Pocos sabían lo de su miedo, un vecino con el que los viernes por la noche se tomaba unas cervezas, y la que le hacía de psicoanalista, que no era tal, sino un músico en paro con una capacidad inaudita para escuchar a los demás cuando ellos no querían que nadie les oyese.
Mirta tocaba el acordeón, no le pegaba con su cuerpo tostado; lo de fisgonear en otros sí que le iba, sabía disimularlo. Siempre que tocaba sesión, se ponía su faldita escocesa. No sabría decir qué le ponía más, si los cuadros de sus piernas o esa postura que adquiría cuando echaba los brazos hacia atrás.

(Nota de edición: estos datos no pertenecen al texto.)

(** [t.Sub(u)]: the duration [t - u], or the largest (smallest)
    duration when the difference does not fit. *)
Definition Sub (t u : Time) : Duration :=
  if (maxDuration <? t - u)%Z then maxDuration
  else if (t - u <? minDuration)%Z then minDuration
  else (t - u)%Z.

(** [time.Since(t)] is [time.Now().Sub(t)]; the clock reading [now] is
    an argument. *)
Definition Since (now t : Time) : Duration := Sub now t.
End Time.
Import Time.

Definition githubBaseURL : string := "https://github.com/VTubersTV/".
Definition cacheDuration : Duration := (15 * Minute)%Z.
Definition orgName : string := "VTubersTV".

(** ** Strings: [strings.ToLower] and [strings.Contains]

    Logins are byte strings.  On the bytes of ASCII letters
    [strings.ToLower] maps [A-Z] to [a-z]; no other byte becomes one of the
    bytes of ["[bot]"], so for the test below only that part matters. *)

Definition lowerAscii (c : ascii) : ascii :=
  let n := nat_of_ascii c in
  if (65 <=? n)%nat && (n <=? 90)%nat then ascii_of_nat (n + 32) else c.

Fixpoint ToLower (s : string) : string :=
  match s with
  | EmptyString => EmptyString
  | String c s' => String (lowerAscii c) (ToLower s')
  end.

Fixpoint HasPrefix (s prefix : string) : bool :=
  match prefix, s with
  | EmptyString, _ => true
  | String _ _, EmptyString => false
  | String p prefix', String c s' => Ascii.eqb c p && HasPrefix s' prefix'
  end.

(** [strings.Contains(s, substr)]: [substr] starts at some position of [s]. *)
Fixpoint Contains (s substr : string) : bool :=
  HasPrefix s substr ||
  match s with
  | EmptyString => false
  | String _ s' => Contains s' substr
  end.

(** ** Data model *)

Record RepoStats := {
  Name : string;
  Stars : Z;
  Forks : Z;
  Contributors : Z;
  Commits : Z;
  License : string;
  LastUpdated : Time;
  Description : string;
  Language : string;
  LanguageColor : string;
  OpenIssues : Z;
  DefaultBranch : string;
  Tags : list string
}.

Record ContributorStats := {
  Login : string;
  AvatarURL : string;
  Contributions : Z;
  Repositories : list string
}.

(** ** The upstream client (go-github)

    Only what [main.go] reads of a descriptor is kept.  A getter of
    go-github returns the zero value for a missing field, so a missing
    login is the empty string. *)

Module github.
Record Repository := {
  GetName : string;
  GetPrivate : bool;
  GetStargazersCount : Z;
  GetForksCount : Z;
  GetLicenseName : string;
  GetUpdatedAt : Time;
  GetDescription : string;
  GetLanguage : string;
  GetOpenIssuesCount : Z;
  GetDefaultBranch : string
}.

Record Contributor := {
  GetLogin : string;
  GetAvatarURL : string;
  GetContributions : Z
}.

Record RepositoryCommit := { GetSHA : string }.
End github.
Import github.

(** Go's [error], kept as its message ([err.Error()]). *)
Definition error := string.

Inductive result (A : Type) : Type :=
| Ok (a : A)
| Err (e : error).
Arguments Ok {A} a.
Arguments Err {A} e.

(** A call of go-github returns [(nil, resp, err)] when it fails: the
    value that comes with an error is the nil slice. *)
Definition valueOf {A} (r : result (list A)) : list A :=
  match r with
  | Ok l => l
  | Err _ => []
  end.

(** The answers of the GitHub API during one aggregation. *)
Record Client := {
  ListByOrg : string -> result (list Repository);
  ListContributors : string -> string -> result (list Contributor);
  ListCommits : string -> string -> result (list RepositoryCommit);
  ListAllTopics : string -> string -> result (list string)
}.

(** ** What the language leaves to the implementation *)

(** A comparison [less] that [sort.Slice] accepts: a strict weak order. *)
Definition StrictWeakOrder {A} (less : A -> A -> bool) : Prop :=
  (forall a, less a a = false) /\
  (forall a b c, less a b = true -> less b c = true -> less a c = true) /\
  (forall a b c, less a b = false -> less b c = false -> less a c = false).

(** [sort.Slice]: the result holds the same elements, no element is
    [less] than one before it; nothing is promised about elements that
    compare equal. *)
Class SliceSort := {
  sortSlice : forall {A}, (A -> A -> bool) -> list A -> list A;
  sortSlice_perm : forall A (less : A -> A -> bool) l, sortSlice less l ≡ₚ l;
  sortSlice_sorted : forall A (less : A -> A -> bool) l,
    StrictWeakOrder less ->
    StronglySorted (fun a b => less b a = false) (sortSlice less l)
}.

(** [for _, v := range m] over a map visits every entry once, in an order
    that is not specified and may change from one loop to the next. *)
Class MapRange := {
  rangeOrder : forall {A}, list A -> list A;
  rangeOrder_perm : forall A (l : list A), rangeOrder l ≡ₚ l
}.

(** The iteration order that follows the table of the map. *)
Definition forwardOrder : MapRange :=
  {| rangeOrder := fun A l => l;
     rangeOrder_perm := fun A l => reflexivity l |}.

(** The iteration order that runs through the table backwards. *)
Definition backwardOrder : MapRange :=
  {| rangeOrder := @rev;
     rangeOrder_perm := fun A l => symmetry (Permutation_rev l) |}.

(** *** The insertion sort of package [sort]

    [insertionSortLessFunc], the whole of [sort.Slice] on slices of at
    most 12 elements: each element in turn is swapped leftwards while it
    is [less] than its left neighbour.  The sorted part is kept reversed,
    so its head is that neighbour. *)
Section InsertionSort.
Context {A : Type} (less : A -> A -> bool).

Fixpoint swapLeft (x : A) (revSorted : list A) : list A :=
  match revSorted with
  | [] => [x]
  | p :: rest =>
      if less x p then p :: swapLeft x rest else x :: p :: rest
  end.

Definition insertionSort (l : list A) : list A :=
  rev (fold_left (fun revSorted x => swapLeft x revSorted) l []).
End InsertionSort.

(** Package [colors] of this repository ([git.vtubers.tv/src/colors]) is a
    static table from language name to display colour.  [main.go] only
    calls its lookup, which is an interface here. *)
Class Colors := GetLanguageColor : string -> string.

(** A colour table that knows one language and falls back to grey. *)
Instance sampleColors : Colors :=
  fun language => if String.eqb language "Go" then "#00ADD8"%string else "#cccccc"%string.

(** ** The aggregations *)

Section Aggregator.
Context `{!SliceSort} `{!Colors}.

(** *** [fetchStats] *)

(** The body of the loop of [fetchStats] for one public repository.  A
    failed sub-query is logged and its nil value is used. *)
Definition repoStats (client : Client) (repo : Repository) : RepoStats :=
  let contributors := valueOf (ListContributors client orgName (GetName repo)) in
  let commits := valueOf (ListCommits client orgName (GetName repo)) in
  let tags := valueOf (ListAllTopics client orgName (GetName repo)) in
  let tagNames := tags in
  let language := GetLanguage repo in
  {| Name := GetName repo;
     Stars := GetStargazersCount repo;
     Forks := GetForksCount repo;
     Contributors := Z.of_nat (length contributors);
     Commits := Z.of_nat (length commits);
     License := GetLicenseName repo;
     LastUpdated := GetUpdatedAt repo;
     Description := GetDescription repo;
     Language := language;
     LanguageColor := GetLanguageColor language;
     OpenIssues := GetOpenIssuesCount repo;
     DefaultBranch := GetDefaultBranch repo;
     Tags := tagNames |}.

(** [for _, repo := range repos { ... allStats = append(allStats, stats) }] *)
Fixpoint statsLoop (client : Client) (repos : list Repository)
    (allStats : list RepoStats) : list RepoStats :=
  match repos with
  | [] => allStats
  | repo :: rest =>
      if GetPrivate repo then statsLoop client rest allStats
      else statsLoop client rest (allStats ++ [repoStats client repo])
  end.

Definition fetchStats (client : Client) : result (list RepoStats) :=
  match ListByOrg client orgName with
  | Err err => Err err
  | Ok repos => Ok (statsLoop client repos [])
  end.

(** *** [fetchTopContributors] *)

(** [login == "" || strings.Contains(strings.ToLower(login), "[bot]")] *)
Definition skipLogin (login : string) : bool :=
  String.eqb login "" || Contains (ToLower login) "[bot]".

(** The body of the inner loop: one contributor of repository
    [repoName].  The map holds pointers that nothing else holds, so the
    update through the pointer is an update of the map. *)
Definition mergeContributor (repoName : string)
    (contributorMap : gmap string ContributorStats)
    (contributor : Contributor) : gmap string ContributorStats :=
  let login := GetLogin contributor in
  if skipLogin login then contributorMap
  else
    match contributorMap !! login with
    | Some stats =>
        <[login := {| Login := Login stats;
                      AvatarURL := AvatarURL stats;
                      Contributions :=
                        addInt (Contributions stats) (GetContributions contributor);
                      Repositories := Repositories stats ++ [repoName] |}]>
          contributorMap
    | None =>
        <[login := {| Login := login;
                      AvatarURL := GetAvatarURL contributor;
                      Contributions := GetContributions contributor;
                      Repositories := [repoName] |}]>
          contributorMap
    end.

(** The outer loop: private repositories and repositories whose
    contributors cannot be listed are skipped. *)
Fixpoint contributorsLoop (client : Client) (repos : list Repository)
    (contributorMap : gmap string ContributorStats)
    : gmap string ContributorStats :=
  match repos with
  | [] => contributorMap
  | repo :: rest =>
      if GetPrivate repo then contributorsLoop client rest contributorMap
      else
        match ListContributors client orgName (GetName repo) with
        | Err _ => contributorsLoop client rest contributorMap
        | Ok contributors =>
            contributorsLoop client rest
              (fold_left (mergeContributor (GetName repo)) contributors
                 contributorMap)
        end
  end.

(** [for _, stats := range contributorMap { contributors = append(contributors, *stats) }] *)
Definition mapToSlice (R : MapRange)
    (contributorMap : gmap string ContributorStats) : list ContributorStats :=
  (rangeOrder (map_to_list contributorMap)).*2.

(** [contributors[i].Contributions > contributors[j].Contributions] *)
Definition byContributions (a b : ContributorStats) : bool :=
  (Contributions b <? Contributions a)%Z.

(** [if limit > 0 && limit < len(s) { s = s[:limit] }] *)
Definition applyLimit {A} (limit : Z) (s : list A) : list A :=
  if (0 <? limit)%Z && (limit <? Z.of_nat (length s))%Z
  then take (Z.to_nat limit) s
  else s.

(** The slice before sorting (lines 173 to 211). *)
Definition mergedContributors (R : MapRange) (client : Client)
    (repos : list Repository) : list ContributorStats :=
  mapToSlice R (contributorsLoop client repos ∅).

Definition fetchTopContributors (R : MapRange) (client : Client) (limit : Z)
    : result (list ContributorStats) :=
  match ListByOrg client orgName with
  | Err err => Err err
  | Ok repos =>
      let contributors := mergedContributors R client repos in
      let contributors := sortSlice byContributions contributors in
      Ok (applyLimit limit contributors)
  end.
End Aggregator.

(** ** Slices and their backing arrays *)

Definition loc := positive.

(** A slice header; the nil slice has no array.  Capacity beyond the
    length is never observed by this program and is left out. *)
Inductive Slice :=
| nilSlice
| mkSlice (array : loc) (len : nat).

(** The backing arrays of the slices of one element type. *)
Abbreviation Store A := (gmap loc (list A)).

Section Slices.
Context {A : Type}.

(** The elements a header gives access to. *)
Definition elems (h : Store A) (s : Slice) : list A :=
  match s with
  | nilSlice => []
  | mkSlice p n => take n (default [] (h !! p))
  end.

Definition sliceLen (s : Slice) : nat :=
  match s with
  | nilSlice => 0
  | mkSlice _ n => n
  end.

(** The slice a function returns after building it with [append] from
    [var s []T]: nil when nothing was appended, else a new array. *)
Definition newSlice (h : Store A) (l : list A) : Slice * Store A :=
  match l with
  | [] => (nilSlice, h)
  | _ :: _ =>
      let p := fresh (dom h) in
      (mkSlice p (length l), <[p := l]> h)
  end.

(** [s[:n]]: a second header over the same array. *)
Definition reslice (s : Slice) (n : nat) : Slice :=
  match s with
  | nilSlice => nilSlice
  | mkSlice p _ => mkSlice p n
  end.

(** [sort.Slice(s, less)] permutes the array under the header. *)
Definition sortInPlace `{!SliceSort} (less : A -> A -> bool)
    (h : Store A) (s : Slice) : Store A :=
  match s with
  | nilSlice => h
  | mkSlice p n =>
      match h !! p with
      | Some a => <[p := sortSlice less (take n a) ++ drop n a]> h
      | None => h
      end
  end.
End Slices.

(** ** The cache *)

(** [Data interface{}]: [None] is the nil interface; [Some s] holds a
    slice, which may itself be the nil slice. *)
Record CacheItem := {
  Data : option Slice;
  Timestamp : Time
}.

(** The fields [stats] and [contributors] of [Cache].  The field [mu] is
    the subject of module [Locking]; under it each method below is one
    atomic step. *)
Record Cache := {
  stats : CacheItem;
  contributors : CacheItem
}.

Inductive Kind := KindStats | KindContributors.

Definition item (k : Kind) (c : Cache) : CacheItem :=
  match k with
  | KindStats => stats c
  | KindContributors => contributors c
  end.

(** [time.Since(item.Timestamp) > cacheDuration] *)
Definition isStale (item : CacheItem) (now : Time) : bool :=
  (cacheDuration <? Since now (Timestamp item))%Z.

Definition updateStats (c : Cache) (s : Slice) (now : Time) : Cache :=
  {| stats := {| Data := Some s; Timestamp := now |};
     contributors := contributors c |}.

A él lo tenía loquito, se lo supo ganar y hacer de ello una fortaleza, no una debilidad más. Los miércoles comían juntos, quedaban en la cafetería de una facultad cercana, la que impartía derecho y ciencias sociales. El menú les gustaba, y el bullicio les permitía hablar de todo sin sentirse incómodos.
Se cruzaban con gente de todas las edades y condiciones. Jugaban a adivinar las profesiones, y no siempre acertaban; la moda de las segundas carreras, unida a la dejadez y falta de motivación les hacía un flaco favor.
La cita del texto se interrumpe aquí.